Making rule application less fragile
johan.tibell at gmail.com
Thu Mar 13 14:47:03 EDT 2008
I'm trying (for the first time ever) to use RULES pragmas to achieve
some nice speedups in my bytestring parsing library. The relevant code
in my library's module is:
-- The module imports Control.Applicative which containes 'many' and 'some'.
-- | The parser @satisfy p@ succeeds for any byte for which the
-- supplied function @p@ returns 'True'. Returns the byte that is
-- actually parsed.
satisfy :: (Word8 -> Bool) -> Parser Word8
satisfy p =
Parser $ \s@(S bs pos eof) succ fail ->
case S.uncons bs of
Just (b, bs') -> if p b
then succ b (S bs' (pos + 1) eof)
else fail s
Nothing -> if eof
then fail s
else IPartial $ \x ->
case x of
Just bs' -> retry (S bs' pos eof)
Nothing -> fail (S bs pos True)
where retry s' = unParser (satisfy p) s' succ fail
-- | @byte b@ parses a single byte @b at . Returns the parsed byte
-- (i.e. @b@).
byte :: Word8 -> Parser Word8
byte b = satisfy (== b)
-- Rewrite rules
satisfyMany :: (Word8 -> Bool) -> Parser S.ByteString
satisfyMany p = undefined -- More efficient implementation goes here.
satisfySome :: (Word8 -> Bool) -> Parser S.ByteString
satisfySome p = undefined -- More efficient implementation goes here.

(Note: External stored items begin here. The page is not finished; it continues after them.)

(* ===== verification/Sample.v ===== *)
(** * A concrete codec and sample invocations

    An instance of [Codec] that satisfies [CodecLaws], used to evaluate the
    definitions on concrete inputs.  It stands in for SHA-256 and
    [serde_json] only in examples and witnesses; no theorem is about it. *)

From Stdlib Require Import ZArith Lia.
From stdpp Require Import base gmap list option numbers strings.
From S2P Require Import Prelude Contract Decide ContractFacts.

Local Open Scope Z_scope.

Definition tool_code (t : Tool) : Z :=
  match t with
  | View => 0 | Apply => 1 | Resolve => 2 | Search => 3
  | Check => 4 | Diff => 5 | Run => 6 | Docs => 7
  end.

Definition reason_code (r : FailureReason) : Z :=
  match r with
  | InvocationFailed => 0 | ResultTooLarge => 1 | Interrupted => 2
  | ResumeUnsupported => 3 | PersistenceFailed => 4 | OutcomeUncertain => 5
  | WorkspaceChanged => 6
  end.

Definition reason_of_code (z : Z) : option FailureReason :=
  match z with
  | 0 => Some InvocationFailed | 1 => Some ResultTooLarge | 2 => Some Interrupted
  | 3 => Some ResumeUnsupported | 4 => Some PersistenceFailed
  | 5 => Some OutcomeUncertain | 6 => Some WorkspaceChanged
  | _ => None
  end.

Definition sample_result (ok : bool) : DomainResult unit :=
  mkDomainResult ok None "" None [] [] [] [] [] None None None None None.

Definition sample_to_vec (v : OutcomeValue unit) : list Z :=
  match v with
  | CompletedValue r => [1; if dr_ok r then 1 else 0]
  | FailedValue r => [2; reason_code r]
  | CancelledValue => [3]
  end.

Definition sample_from_slice (bs : list Z) : option (OutcomeValue unit) :=
  match bs with
  | [1; 1] => Some (CompletedValue (sample_result true))
  | [1; 0] => Some (CompletedValue (sample_result false))
  | [2; c] => FailedValue <$> reason_of_code c
  | [3] => Some CancelledValue
  | _ => None
  end.

Definition sample_sha256 (bs : list Z) : Z :=
  foldl (λ h b, (h * 257 + b + 1) mod 2 ^ 256) 7 bs.

Definition sample_key_to_vec (k : Key) : list Z :=
  let 'mkInvocationId i := k_invocation k in
  let 'mkTaskId t := k_task k in
  [Z.of_N i; Z.of_N t; k_core k; tool_code (k_tool k); k_arguments k; k_scope k].

Definition opt_code {A} (f : A → list Z) (o : option A) : list Z :=
  match o with Some a => 1 :: f a | None => [0] end.
Definition bool_code (b : bool) : Z := if b then 1 else 0.

Definition sample_record_to_vec (r : ERecord) : list Z :=
  sample_key_to_vec (r_key r) ++ [r_revision r]
  ++ opt_code (λ a, [a_owner_hash a]) (r_accepted r)
  ++ opt_code (λ b, [b_started_epoch_ms b]) (r_begun r)
  ++ [bool_code (r_cancel_requested r)]
  ++ opt_code (λ d, [d]) (r_producer_digest r)
  ++ opt_code (λ d, [d]) (r_primary_digest r)
  ++ opt_code (λ a, [ack_digest a; ack_first_epoch_ms a]) (r_acknowledgement r)
  ++ [bool_code (r_public_task r); bool_code (r_compacted r)].

#[export] Instance sample_codec : Codec := {|
  Value := unit;
  sha256 := sample_sha256;
  key_to_vec := sample_key_to_vec;
  outcome_to_vec := sample_to_vec;
  outcome_from_slice := sample_from_slice;
  record_to_vec := sample_record_to_vec;
|}.

#[export] Instance sample_codec_laws : CodecLaws sample_codec.
Proof.
  split.
  - by intros [].
  - by intros [].
  - done.
Qed.

(** ** Sample invocations *)

Definition sample_outcome (ok : bool) : CanonicalOutcome :=
  @completed sample_codec (sample_result ok).

Definition sample_key (n : N) (t : Tool) : Key :=
  mkKey (mkInvocationId n) (mkTaskId (100 + n)) 11 t 22 33.

Definition sample_window : ObservationWindow := mkObservationWindow 1000 5000.
Definition sample_authority : ReadAuthority := mkReadAuthority 5 1 1.
Definition sample_run (k : Key) : RunIdentity := mkRunIdentity (attempt_of k) 1.

(** The state after an event, the same state when the event changes nothing. *)
Definition next_state (s : State) (ev : Event) : State :=
  match state_decide s ev with Ok (Some t) => t_state t | _ => s end.

Definition read_key : Key := sample_key 1 View.
Definition write_key : Key := sample_key 2 Apply.

Definition read_accepted : State := next_state (state_empty read_key) (Submit 77 sample_window).
Definition read_begun : State :=
  next_state read_accepted (Begin 2000 (Some sample_authority)).
Definition join_evidence (n : N) (at_ms : Z) : JoinEvidence :=
  mkJoinEvidence (sample_key n View) sample_authority at_ms.
Definition read_joined : State := next_state read_begun (Attach (join_evidence 3 7000)).
Definition first_member : Membership :=
  mkMembership (mkTaskId 103) 1 (attempt_of read_key).

Example read_accepted_revision : r_revision (record read_accepted) = 1.
Proof. vm_compute. reflexivity. Qed.
Example read_joined_observed :
  observe_holder read_joined first_member = Ok HolderWorking.
Proof. vm_compute. reflexivity. Qed.

(** ** A lossless record encoding

    [Countable] instances of the parts of a record, and the codec that writes
    a record as its code; unlike [sample_codec] it can be inverted. *)

Definition tool_of_code (z : Z) : Tool :=
  match z with
  | 0 => View | 1 => Apply | 2 => Resolve | 3 => Search
  | 4 => Check | 5 => Diff | 6 => Run | _ => Docs
  end.

#[export] Instance Tool_countable : Countable Tool.
Proof. refine (inj_countable' tool_code tool_of_code _). by intros []. Defined.

#[export] Instance Key_countable : Countable Key.
Proof.
  refine (inj_countable'
    (λ k, (k_invocation k, k_task k, k_core k, k_tool k, k_arguments k, k_scope k))
    (λ t, let '(a, b, c, d, e, f) := t in mkKey a b c d e f) _). by intros [].
Defined.

#[export] Instance FailureReason_countable : Countable FailureReason.
Proof.
  refine (inj_countable' reason_code (λ z, default WorkspaceChanged (reason_of_code z)) _).
  by intros [].
Defined.

#[export] Instance RunIdentity_countable : Countable RunIdentity.
Proof.
  refine (inj_countable'
    (λ r, (let 'mkAttemptId d := ri_attempt r in d, ri_generation r))
    (λ t, mkRunIdentity (mkAttemptId t.1) t.2) _). by intros [[]].
Defined.

#[export] Instance OutcomeKind_countable : Countable OutcomeKind.
Proof.
  refine (inj_countable'
    (λ k, match k with
          | KCompleted ok => inl ok
          | KFailed r => inr (Some r)
          | KCancelled => inr None
          end)
    (λ t, match t with
          | inl ok => KCompleted ok
          | inr (Some r) => KFailed r
          | inr None => KCancelled
          end) _). by intros [].
Defined.

#[export] Instance OutcomeDescriptor_countable : Countable OutcomeDescriptor.
Proof.
  refine (inj_countable' (λ d, (od_kind d, od_digest d, od_length d))
    (λ t, let '(a, b, c) := t in mkOutcomeDescriptor a b c) _). by intros [].
Defined.

#[export] Instance Accepted_countable : Countable Accepted.
Proof.
  refine (inj_countable'
    (λ a, (a_owner_hash a, received_epoch_ms (a_window a), budget_ms (a_window a)))
    (λ t, let '(a, b, c) := t in mkAccepted a (mkObservationWindow b c)) _). by intros [? []].
Defined.

#[export] Instance ReadAuthority_countable : Countable ReadAuthority.
Proof.
  refine (inj_countable' (λ a, (ra_source a, ra_actor_generation a, ra_mutation_generation a))
    (λ t, let '(a, b, c) := t in mkReadAuthority a b c) _). by intros [].
Defined.

#[export] Instance Begun_countable : Countable Begun.
Proof.
  refine (inj_countable' (λ b, (b_run b, b_started_epoch_ms b, b_read_authority b))
    (λ t, let '(a, b, c) := t in mkBegun a b c) _). by intros [].
Defined.

#[export] Instance AckRecord_countable : Countable AckRecord.
Proof.
  refine (inj_countable' (λ a, (ack_digest a, ack_first_epoch_ms a))
    (λ t, mkAckRecord t.1 t.2) _). by intros [].
Defined.

#[export] Instance ERecord_countable : Countable ERecord.
Proof.
  refine (inj_countable'
    (λ r, (r_key r, r_revision r, r_accepted r, r_begun r, r_cancel_requested r, r_producer r,
           (r_producer_digest r, r_primary_override r, r_primary_digest r, r_acknowledgement r,
            r_public_task r, r_compacted r)))
    (λ t, let '(a, b, c, d, e, f, (g, h, i, j, k, l)) := t in
          mkERecord a b c d e f g h i j k l) _). by intros [].
Defined.

Definition exact_codec : Codec := {|
  Value := unit;
  sha256 := sample_sha256;
  key_to_vec := sample_key_to_vec;
  outcome_to_vec := sample_to_vec;
  outcome_from_slice := sample_from_slice;
  record_to_vec r := [Z.pos (encode r)];
|}.
Definition reject_admission (c : ExecutionCoordinator) (e : AdmissionRejection)
  : ExecutionCoordinator * result (list Effect) Error :=
  if bool_decide (ar_epoch e ≠ epoch c) then (c, Err ForeignOutcome)
  else enqueue c (ar_key e) (AdmissionRejected (ar_outcome e)) false.

Definition expose_task (c : ExecutionCoordinator) (k : Key) := enqueue c k ExposeTask false.

Definition acknowledge (c : ExecutionCoordinator) (k : Key) (o : OwnerCapability)
  (digest : hash) (at_ms : Z) := enqueue c k (Acknowledge (owner_hash o) digest at_ms) false.

(** [ExecutionCoordinator::attach]. *)
Definition attach (c : ExecutionCoordinator) (k : Key) (e : JoinEvidence)
  : ExecutionCoordinator * result (list Effect) Error :=
  if is_some (tasks c !! alias_id e) || is_some (aliases c !! alias_id e)
     || is_some (invocations c !! k_invocation (je_request e))
     || is_some (alias_invocations c !! k_invocation (je_request e))
  then (c, Err IdentityCollision)
  else match check_available c with
  | Err err => (c, Err err)
  | Ok _ =>
      if (alias_capacity c <=? size (aliases c))%nat then (c, Err AliasCapacity)
      else
        let c := set_alias (alias_id e) (k_invocation (je_request e)) k c in
        match enqueue c k (Attach e) false with
        | (c, Ok effects) => (c, Ok effects)
        | (c, Err err) => (release_alias (alias_id e) c, Err err)
        end
  end.

Definition cancel_holder (c : ExecutionCoordinator) (k : Key) (m : Membership) :=
  enqueue c k (CancelHolder m) false.
Definition retire_holder (c : ExecutionCoordinator) (k : Key) (m : Membership) :=
  enqueue c k (RetireHolder m) false.

(** ** Completion *)

(** [ExecutionCoordinator::finish_recovery]. *)
Definition slot_idle (s : Slot) : bool :=
  is_none (pending s) && bool_decide (queue s = []).
Definition finish_recovery (c : ExecutionCoordinator) : ExecutionCoordinator :=
  if recovering c && all_values slot_idle (groups c) then set_recovering false c else c.

(** The right a confirmed intent grants. *)
Definition grant (c : ExecutionCoordinator) (k : Key) (i : Intent) : Effect :=
  match i with
  | IAccepted => EAccepted (mkAcceptedPermit k (epoch c))
  | IRun r => ERun (mkRunPermit k r (epoch c))
  | ITask => ETask (mkTaskPublicationPermit k)
  | IAttached m => EAttached m
  | ICancel => ECancelRequested (mkCancellationPermit k (epoch c))
  end.

(** The tail of [complete]: drive the queue and leave recovery when idle. *)
Definition resume (c : ExecutionCoordinator) (k : Key) (effects : list Effect)
  : ExecutionCoordinator * result (list Effect) Error :=
  match drive c k with
  | (c, Err e) => (c, Err e)
  | (c, Ok more) => (finish_recovery c, Ok (effects ++ more))
  end.

Definition confirm (c : ExecutionCoordinator) (k : Key) (slot : Slot) (p : Pending)
  : ExecutionCoordinator * result (list Effect) Error :=
  let c := match p_event p with
           | RetireHolder m => release_alias (m_alias m) c
           | _ => c
           end in
  resume (set_slot (k_invocation k) (mkSlot (p_candidate p) None (queue slot)) c) k
    (grant c k <$> p_intents p).

Definition retry (c : ExecutionCoordinator) (k : Key) (slot : Slot) (s : State) (p : Pending)
  : ExecutionCoordinator * result (list Effect) Error :=
  resume (set_slot (k_invocation k) (mkSlot s None (p_event p :: queue slot)) c) k [].

(** [ExecutionCoordinator::complete]. *)
Definition complete (c : ExecutionCoordinator) (cc : CommitCompletion)
  : ExecutionCoordinator * result (list Effect) Error :=
  if unavailable c then (c, Err StoreUnavailable)
  else
    let k := st_key (cc_stamp cc) in
    match groups c !! k_invocation k with
    | None => (c, Err StaleCompletion)
    | Some slot =>
        match pending slot with
        | None => (c, Err StaleCompletion)
        | Some p =>
            if bool_decide (p_stamp p ≠ cc_stamp cc)
               || bool_decide (st_epoch (cc_stamp cc) ≠ epoch c)
            then (c, Err StaleCompletion)
            else match cc_resolution cc with
            | FailedBeforePublication cause =>
                (set_unavailable
                   (set_write_failure (mkKnownWriteFailure (cc_stamp cc) cause) c),
                 Ok [EFailStop])
            | Unknown => (set_unavailable c, Ok [EFailStop])
            | Committed => confirm c k slot p
            | RolledBack => retry c k slot (confirmed slot) p
            | Readback actual =>
                if bool_decide (r_key (sr_record actual) ≠ k)
                then (set_unavailable c, Ok [EFailStop])
                else if bool_decide (sr_record actual = record (p_candidate p))
                then confirm c k slot p
                else match with_readback (confirmed slot) (sr_record actual) with
                     | Err _ => (set_unavailable c, Ok [EFailStop])
                     | Ok s => retry c k slot s p
                     end
            end
        end
    end.

(** ** Restoring from a recovery catalog *)

Fixpoint restore_claims (c : ExecutionCoordinator) (records : list ERecord)
  : result ExecutionCoordinator Error :=
  match records with
  | [] => Ok c
  | r :: records =>
      match claim c (r_key r) with
      | (_, Err e) => Err e
      | (c, Ok _) =>
          let? s := from_record r in
          restore_claims (set_slot (k_invocation (r_key r)) (mkSlot s None []) c) records
      end
  end.

Fixpoint restore_recover (c : ExecutionCoordinator) (keys : list Key)
  : result (ExecutionCoordinator * list Effect) Error :=
  match keys with
  | [] => Ok (c, [])
  | k :: keys =>
      match enqueue c k Recover true with
      | (_, Err e) => Err e
      | (c, Ok effects) =>
          let? r := restore_recover c keys in
          Ok (r.1, effects ++ r.2)
      end
  end.

(** [ExecutionCoordinator::restore].  [order] is the order in which the
    [HashMap] of claimed invocations yields its keys. *)
Definition restore (order : list Key → list Key) (catalog : list ERecord) (e : AuthorityEpoch)
  : result (ExecutionCoordinator * list Effect) Error :=
  let? c := restore_claims (coordinator_new e) catalog in
  let? r := restore_recover (set_recovering true c)
              (order (snd <$> map_to_list (invocations c))) in
  Ok (finish_recovery r.1, r.2).

(** ** Store authority *)

(** [AcceptedStoreAuthority::failed] of [store_authority]. *)
Definition store_failed (c : ExecutionCoordinator) (cause : AuthorityFailureCause)
  : AuthorityFailure := mkAuthorityFailure (epoch c) cause None.

Definition owns_commit_request (c : ExecutionCoordinator) (q : CommitRequest) : bool :=
  bool_decide (st_epoch (cr_stamp q) = epoch c)
  && is_some_and (λ p, bool_decide (p_stamp p = cr_stamp q))
       (groups c !! k_invocation (st_key (cr_stamp q)) ≫= pending).

Definition storage_is_quiescent (c : ExecutionCoordinator) : bool :=
  negb (unavailable c) && negb (recovering c)
  && all_values (λ s, is_none (pending s) && bool_decide (queue s = [])
                      && (is_none (run (record (confirmed s)))
                          || is_some (r_producer (record (confirmed s)))))
       (groups c).

Definition apply_authority_failure (c : ExecutionCoordinator) (f : AuthorityFailure)
  : ExecutionCoordinator * result (list Effect) Error :=
  if bool_decide (af_epoch f ≠ epoch c) then (c, Err StaleCompletion)
  else if unavailable c then (c, Ok [])
  else (set_unavailable (set_authority_failure f c), Ok [EFailStop]).

End WithCodec.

"fmap/pack/many/satisfy" forall p.
fmap S.pack (many (satisfy p)) = satisfyMany p
"fmap/pack/some/satisfy" forall p.
fmap S.pack (some (satisfy p)) = satisfySome p
In another module where I use the library I have this code:
pHeaders :: Parser [(S.ByteString, S.ByteString)]
pHeaders = many header
header = liftA2 (,) fieldName (byte (c2w ':') *> spaces *> contents)
fieldName = liftA2 (S.cons) letter fieldChars
contents = liftA2 (S.append) (fmap S.pack $ some notEOL <* crlf)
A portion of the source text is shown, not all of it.